Return the run of lines below that opens with the line containing "(** [INSERT OR" and closes with the line containing "(d : db) : Prop", keeping each one exact.

Segment Start: Input material

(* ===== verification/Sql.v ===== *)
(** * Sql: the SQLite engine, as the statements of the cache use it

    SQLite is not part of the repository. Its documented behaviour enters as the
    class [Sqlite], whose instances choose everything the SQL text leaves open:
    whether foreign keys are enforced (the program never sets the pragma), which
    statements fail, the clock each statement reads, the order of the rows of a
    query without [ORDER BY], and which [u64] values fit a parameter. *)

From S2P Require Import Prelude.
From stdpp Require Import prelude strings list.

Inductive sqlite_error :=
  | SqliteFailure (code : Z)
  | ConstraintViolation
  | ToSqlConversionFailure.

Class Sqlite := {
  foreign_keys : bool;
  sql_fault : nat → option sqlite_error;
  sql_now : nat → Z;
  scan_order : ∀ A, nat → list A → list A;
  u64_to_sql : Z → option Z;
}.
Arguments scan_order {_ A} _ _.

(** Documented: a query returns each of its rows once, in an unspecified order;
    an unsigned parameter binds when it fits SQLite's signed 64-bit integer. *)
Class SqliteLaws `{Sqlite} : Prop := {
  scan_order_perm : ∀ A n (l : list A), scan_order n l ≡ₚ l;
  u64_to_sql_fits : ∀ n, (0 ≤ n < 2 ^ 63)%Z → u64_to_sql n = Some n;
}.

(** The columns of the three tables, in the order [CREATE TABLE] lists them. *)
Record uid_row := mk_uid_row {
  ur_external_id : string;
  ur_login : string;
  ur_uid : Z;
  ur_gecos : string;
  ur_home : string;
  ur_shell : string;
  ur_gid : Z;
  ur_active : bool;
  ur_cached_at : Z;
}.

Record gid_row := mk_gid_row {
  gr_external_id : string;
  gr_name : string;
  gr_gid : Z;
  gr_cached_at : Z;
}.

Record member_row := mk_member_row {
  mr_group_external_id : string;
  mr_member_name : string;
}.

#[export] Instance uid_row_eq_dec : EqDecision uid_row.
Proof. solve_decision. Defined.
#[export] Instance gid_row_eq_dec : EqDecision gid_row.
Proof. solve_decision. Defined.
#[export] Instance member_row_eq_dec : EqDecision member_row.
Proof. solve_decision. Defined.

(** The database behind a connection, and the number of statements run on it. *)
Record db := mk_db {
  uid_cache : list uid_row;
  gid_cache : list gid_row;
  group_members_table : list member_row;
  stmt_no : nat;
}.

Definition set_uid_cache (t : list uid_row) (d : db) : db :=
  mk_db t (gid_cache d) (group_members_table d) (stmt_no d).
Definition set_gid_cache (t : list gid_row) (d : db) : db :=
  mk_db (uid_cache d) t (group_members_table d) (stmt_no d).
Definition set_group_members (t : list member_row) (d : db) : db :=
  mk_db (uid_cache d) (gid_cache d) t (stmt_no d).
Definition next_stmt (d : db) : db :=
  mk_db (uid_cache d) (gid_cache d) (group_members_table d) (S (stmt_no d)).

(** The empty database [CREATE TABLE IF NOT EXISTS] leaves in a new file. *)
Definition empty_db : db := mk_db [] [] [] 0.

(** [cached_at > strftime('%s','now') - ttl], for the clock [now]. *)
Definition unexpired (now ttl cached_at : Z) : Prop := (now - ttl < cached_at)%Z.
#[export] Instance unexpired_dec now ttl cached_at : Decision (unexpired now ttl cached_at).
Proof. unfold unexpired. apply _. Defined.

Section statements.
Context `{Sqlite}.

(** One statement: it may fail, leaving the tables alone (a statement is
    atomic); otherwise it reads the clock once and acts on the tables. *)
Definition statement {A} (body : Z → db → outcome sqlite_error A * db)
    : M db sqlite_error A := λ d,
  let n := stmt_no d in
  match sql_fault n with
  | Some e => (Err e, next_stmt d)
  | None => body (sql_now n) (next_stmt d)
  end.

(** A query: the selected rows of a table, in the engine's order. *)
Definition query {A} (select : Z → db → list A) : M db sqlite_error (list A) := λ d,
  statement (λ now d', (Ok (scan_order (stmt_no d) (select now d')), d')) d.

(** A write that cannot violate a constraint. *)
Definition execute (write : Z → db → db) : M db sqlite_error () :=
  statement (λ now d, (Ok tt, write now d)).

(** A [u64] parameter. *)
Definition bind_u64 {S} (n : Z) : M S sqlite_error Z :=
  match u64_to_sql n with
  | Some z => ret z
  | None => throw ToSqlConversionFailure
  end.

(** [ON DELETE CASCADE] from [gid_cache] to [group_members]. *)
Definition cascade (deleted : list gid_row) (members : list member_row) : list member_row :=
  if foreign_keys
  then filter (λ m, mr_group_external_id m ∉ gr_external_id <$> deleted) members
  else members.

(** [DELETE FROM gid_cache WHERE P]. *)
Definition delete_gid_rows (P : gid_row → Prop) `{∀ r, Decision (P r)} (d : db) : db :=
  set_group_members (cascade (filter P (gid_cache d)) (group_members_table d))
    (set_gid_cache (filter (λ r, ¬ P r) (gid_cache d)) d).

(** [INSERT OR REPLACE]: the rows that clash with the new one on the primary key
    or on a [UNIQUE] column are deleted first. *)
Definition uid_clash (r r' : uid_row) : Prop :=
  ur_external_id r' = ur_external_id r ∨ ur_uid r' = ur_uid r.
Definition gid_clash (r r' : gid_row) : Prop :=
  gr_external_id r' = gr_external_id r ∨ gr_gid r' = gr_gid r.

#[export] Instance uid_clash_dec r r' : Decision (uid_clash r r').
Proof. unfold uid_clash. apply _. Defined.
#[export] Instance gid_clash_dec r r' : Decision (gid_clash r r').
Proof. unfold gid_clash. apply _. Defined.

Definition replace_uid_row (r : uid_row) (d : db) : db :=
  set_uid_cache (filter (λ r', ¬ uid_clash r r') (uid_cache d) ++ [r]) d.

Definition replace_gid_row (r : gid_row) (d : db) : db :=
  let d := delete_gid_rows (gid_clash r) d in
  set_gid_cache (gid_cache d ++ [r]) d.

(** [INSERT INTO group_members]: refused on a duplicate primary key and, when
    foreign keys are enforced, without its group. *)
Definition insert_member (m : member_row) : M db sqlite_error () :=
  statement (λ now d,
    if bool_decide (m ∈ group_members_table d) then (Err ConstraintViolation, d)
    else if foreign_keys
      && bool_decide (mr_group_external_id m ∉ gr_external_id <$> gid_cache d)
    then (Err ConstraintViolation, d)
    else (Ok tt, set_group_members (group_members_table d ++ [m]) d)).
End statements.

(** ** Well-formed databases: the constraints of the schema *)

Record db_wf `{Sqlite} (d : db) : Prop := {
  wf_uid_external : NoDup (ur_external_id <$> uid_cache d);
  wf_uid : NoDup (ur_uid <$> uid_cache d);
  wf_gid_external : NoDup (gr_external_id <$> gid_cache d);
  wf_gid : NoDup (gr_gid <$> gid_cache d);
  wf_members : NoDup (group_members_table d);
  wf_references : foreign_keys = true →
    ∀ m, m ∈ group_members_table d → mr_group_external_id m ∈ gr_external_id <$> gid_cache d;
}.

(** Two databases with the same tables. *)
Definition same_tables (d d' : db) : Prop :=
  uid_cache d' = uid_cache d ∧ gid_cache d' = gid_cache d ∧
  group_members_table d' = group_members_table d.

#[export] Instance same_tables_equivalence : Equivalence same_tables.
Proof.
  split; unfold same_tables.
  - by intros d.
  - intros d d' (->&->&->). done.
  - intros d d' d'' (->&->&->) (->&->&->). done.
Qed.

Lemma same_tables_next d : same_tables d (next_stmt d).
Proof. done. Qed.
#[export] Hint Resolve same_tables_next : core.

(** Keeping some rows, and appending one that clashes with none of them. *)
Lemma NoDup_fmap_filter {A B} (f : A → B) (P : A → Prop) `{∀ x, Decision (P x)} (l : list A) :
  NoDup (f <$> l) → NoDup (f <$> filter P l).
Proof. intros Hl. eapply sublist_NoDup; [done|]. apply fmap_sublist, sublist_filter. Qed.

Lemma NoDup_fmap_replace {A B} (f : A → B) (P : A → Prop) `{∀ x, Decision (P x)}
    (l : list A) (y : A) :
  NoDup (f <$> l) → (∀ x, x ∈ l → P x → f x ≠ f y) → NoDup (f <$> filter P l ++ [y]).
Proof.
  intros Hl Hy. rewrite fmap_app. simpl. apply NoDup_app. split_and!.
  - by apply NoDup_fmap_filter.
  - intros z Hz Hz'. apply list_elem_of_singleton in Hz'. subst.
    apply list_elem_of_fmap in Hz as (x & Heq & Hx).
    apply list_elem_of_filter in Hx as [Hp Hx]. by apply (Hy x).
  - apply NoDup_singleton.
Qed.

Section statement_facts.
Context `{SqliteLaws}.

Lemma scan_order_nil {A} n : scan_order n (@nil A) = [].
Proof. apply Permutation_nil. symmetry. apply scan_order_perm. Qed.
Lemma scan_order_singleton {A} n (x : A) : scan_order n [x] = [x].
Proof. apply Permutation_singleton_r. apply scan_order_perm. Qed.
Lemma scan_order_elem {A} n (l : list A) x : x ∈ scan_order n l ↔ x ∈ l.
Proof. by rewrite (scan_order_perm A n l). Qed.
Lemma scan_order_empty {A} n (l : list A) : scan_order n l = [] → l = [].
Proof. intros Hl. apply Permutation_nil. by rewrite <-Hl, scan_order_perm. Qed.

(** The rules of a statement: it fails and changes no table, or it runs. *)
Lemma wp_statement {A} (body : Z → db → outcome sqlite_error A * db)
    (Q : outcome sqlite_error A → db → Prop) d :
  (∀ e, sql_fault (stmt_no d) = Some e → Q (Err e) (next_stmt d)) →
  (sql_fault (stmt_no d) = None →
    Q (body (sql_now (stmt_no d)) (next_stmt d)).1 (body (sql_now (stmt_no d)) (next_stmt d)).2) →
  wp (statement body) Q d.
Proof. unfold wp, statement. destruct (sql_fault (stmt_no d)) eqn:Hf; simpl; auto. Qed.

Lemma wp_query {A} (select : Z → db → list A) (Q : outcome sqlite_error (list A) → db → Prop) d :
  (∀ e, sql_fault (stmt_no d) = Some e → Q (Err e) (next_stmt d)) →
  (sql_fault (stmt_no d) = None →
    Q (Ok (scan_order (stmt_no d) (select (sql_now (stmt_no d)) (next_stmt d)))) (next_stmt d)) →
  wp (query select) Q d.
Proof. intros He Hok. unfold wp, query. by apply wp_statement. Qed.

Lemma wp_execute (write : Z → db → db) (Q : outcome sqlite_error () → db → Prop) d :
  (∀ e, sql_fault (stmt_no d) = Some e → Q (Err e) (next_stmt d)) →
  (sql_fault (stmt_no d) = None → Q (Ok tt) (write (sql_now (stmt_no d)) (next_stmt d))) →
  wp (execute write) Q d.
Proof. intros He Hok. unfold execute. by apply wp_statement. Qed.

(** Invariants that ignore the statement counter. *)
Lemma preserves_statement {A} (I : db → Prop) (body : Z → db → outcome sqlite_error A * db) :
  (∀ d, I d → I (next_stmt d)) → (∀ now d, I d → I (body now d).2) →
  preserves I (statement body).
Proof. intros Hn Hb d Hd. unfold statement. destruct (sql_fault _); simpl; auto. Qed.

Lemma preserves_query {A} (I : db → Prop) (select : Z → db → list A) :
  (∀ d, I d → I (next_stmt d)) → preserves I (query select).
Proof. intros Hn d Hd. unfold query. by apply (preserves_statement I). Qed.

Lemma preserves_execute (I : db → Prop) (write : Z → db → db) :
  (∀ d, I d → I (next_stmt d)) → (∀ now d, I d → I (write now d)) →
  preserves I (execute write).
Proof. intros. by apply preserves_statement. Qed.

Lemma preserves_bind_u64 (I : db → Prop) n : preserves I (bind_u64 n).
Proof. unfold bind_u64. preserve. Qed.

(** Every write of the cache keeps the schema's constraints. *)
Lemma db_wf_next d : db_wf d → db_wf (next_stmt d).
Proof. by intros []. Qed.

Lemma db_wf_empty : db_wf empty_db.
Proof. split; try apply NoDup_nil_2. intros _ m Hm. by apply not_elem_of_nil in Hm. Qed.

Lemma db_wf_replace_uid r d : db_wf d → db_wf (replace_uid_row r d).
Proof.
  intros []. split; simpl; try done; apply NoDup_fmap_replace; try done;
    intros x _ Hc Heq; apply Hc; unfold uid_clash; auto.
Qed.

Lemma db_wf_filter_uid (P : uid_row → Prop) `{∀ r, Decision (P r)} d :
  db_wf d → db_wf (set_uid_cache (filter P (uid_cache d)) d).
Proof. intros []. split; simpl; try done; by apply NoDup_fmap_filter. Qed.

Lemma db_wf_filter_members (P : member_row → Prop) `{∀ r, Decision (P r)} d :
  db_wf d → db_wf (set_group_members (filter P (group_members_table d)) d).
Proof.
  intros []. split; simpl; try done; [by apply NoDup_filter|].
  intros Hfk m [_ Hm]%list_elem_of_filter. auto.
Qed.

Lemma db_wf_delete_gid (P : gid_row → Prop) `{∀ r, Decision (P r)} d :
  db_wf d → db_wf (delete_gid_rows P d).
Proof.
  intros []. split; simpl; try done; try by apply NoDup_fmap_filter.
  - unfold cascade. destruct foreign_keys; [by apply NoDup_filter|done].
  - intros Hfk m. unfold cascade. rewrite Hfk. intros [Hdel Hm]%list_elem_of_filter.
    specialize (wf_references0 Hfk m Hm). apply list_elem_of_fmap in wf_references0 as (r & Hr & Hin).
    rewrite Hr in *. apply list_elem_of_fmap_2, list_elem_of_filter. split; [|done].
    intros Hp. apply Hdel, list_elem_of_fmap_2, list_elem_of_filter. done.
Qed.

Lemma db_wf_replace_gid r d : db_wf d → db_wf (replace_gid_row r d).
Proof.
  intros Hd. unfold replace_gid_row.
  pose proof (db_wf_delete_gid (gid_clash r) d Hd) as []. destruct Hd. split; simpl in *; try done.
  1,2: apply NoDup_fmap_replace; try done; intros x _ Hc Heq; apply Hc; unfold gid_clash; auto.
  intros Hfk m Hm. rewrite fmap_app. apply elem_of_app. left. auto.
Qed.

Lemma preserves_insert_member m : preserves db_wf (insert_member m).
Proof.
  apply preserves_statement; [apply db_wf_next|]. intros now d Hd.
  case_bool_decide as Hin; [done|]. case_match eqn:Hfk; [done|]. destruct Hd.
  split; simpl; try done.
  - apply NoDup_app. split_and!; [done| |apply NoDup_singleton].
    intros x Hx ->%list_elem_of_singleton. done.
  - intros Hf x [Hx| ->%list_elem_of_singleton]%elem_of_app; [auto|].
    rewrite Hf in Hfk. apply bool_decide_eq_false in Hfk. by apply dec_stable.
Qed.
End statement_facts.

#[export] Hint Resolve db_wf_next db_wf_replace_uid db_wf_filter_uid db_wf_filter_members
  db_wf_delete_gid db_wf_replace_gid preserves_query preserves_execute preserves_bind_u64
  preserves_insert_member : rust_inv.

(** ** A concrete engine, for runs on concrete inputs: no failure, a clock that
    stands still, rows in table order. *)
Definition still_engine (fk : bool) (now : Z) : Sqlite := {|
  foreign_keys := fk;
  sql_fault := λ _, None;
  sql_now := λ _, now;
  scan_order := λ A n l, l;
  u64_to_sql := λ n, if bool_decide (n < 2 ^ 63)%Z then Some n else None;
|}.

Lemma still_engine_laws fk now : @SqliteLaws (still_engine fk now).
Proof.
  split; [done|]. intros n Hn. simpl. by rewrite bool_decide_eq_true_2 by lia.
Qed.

Segment End: Input material

→ **Answer**:
(** [INSERT OR REPLACE]: the rows that clash with the new one on the primary key
    or on a [UNIQUE] column are deleted first. *)
Definition uid_clash (r r' : uid_row) : Prop :=
  ur_external_id r' = ur_external_id r ∨ ur_uid r' = ur_uid r.
Definition gid_clash (r r' : gid_row) : Prop :=
  gr_external_id r' = gr_external_id r ∨ gr_gid r' = gr_gid r.

#[export] Instance uid_clash_dec r r' : Decision (uid_clash r r').
Proof. unfold uid_clash. apply _. Defined.
#[export] Instance gid_clash_dec r r' : Decision (gid_clash r r').
Proof. unfold gid_clash. apply _. Defined.

Definition replace_uid_row (r : uid_row) (d : db) : db :=
  set_uid_cache (filter (λ r', ¬ uid_clash r r') (uid_cache d) ++ [r]) d.

Definition replace_gid_row (r : gid_row) (d : db) : db :=
  let d := delete_gid_rows (gid_clash r) d in
  set_gid_cache (gid_cache d ++ [r]) d.

(** [INSERT INTO group_members]: refused on a duplicate primary key and, when
    foreign keys are enforced, without its group. *)
Definition insert_member (m : member_row) : M db sqlite_error () :=
  statement (λ now d,
    if bool_decide (m ∈ group_members_table d) then (Err ConstraintViolation, d)
    else if foreign_keys
      && bool_decide (mr_group_external_id m ∉ gr_external_id <$> gid_cache d)
    then (Err ConstraintViolation, d)
    else (Ok tt, set_group_members (group_members_table d ++ [m]) d)).
End statements.

(** ** Well-formed databases: the constraints of the schema *)

Record db_wf `{Sqlite} (d : db) : Prop := {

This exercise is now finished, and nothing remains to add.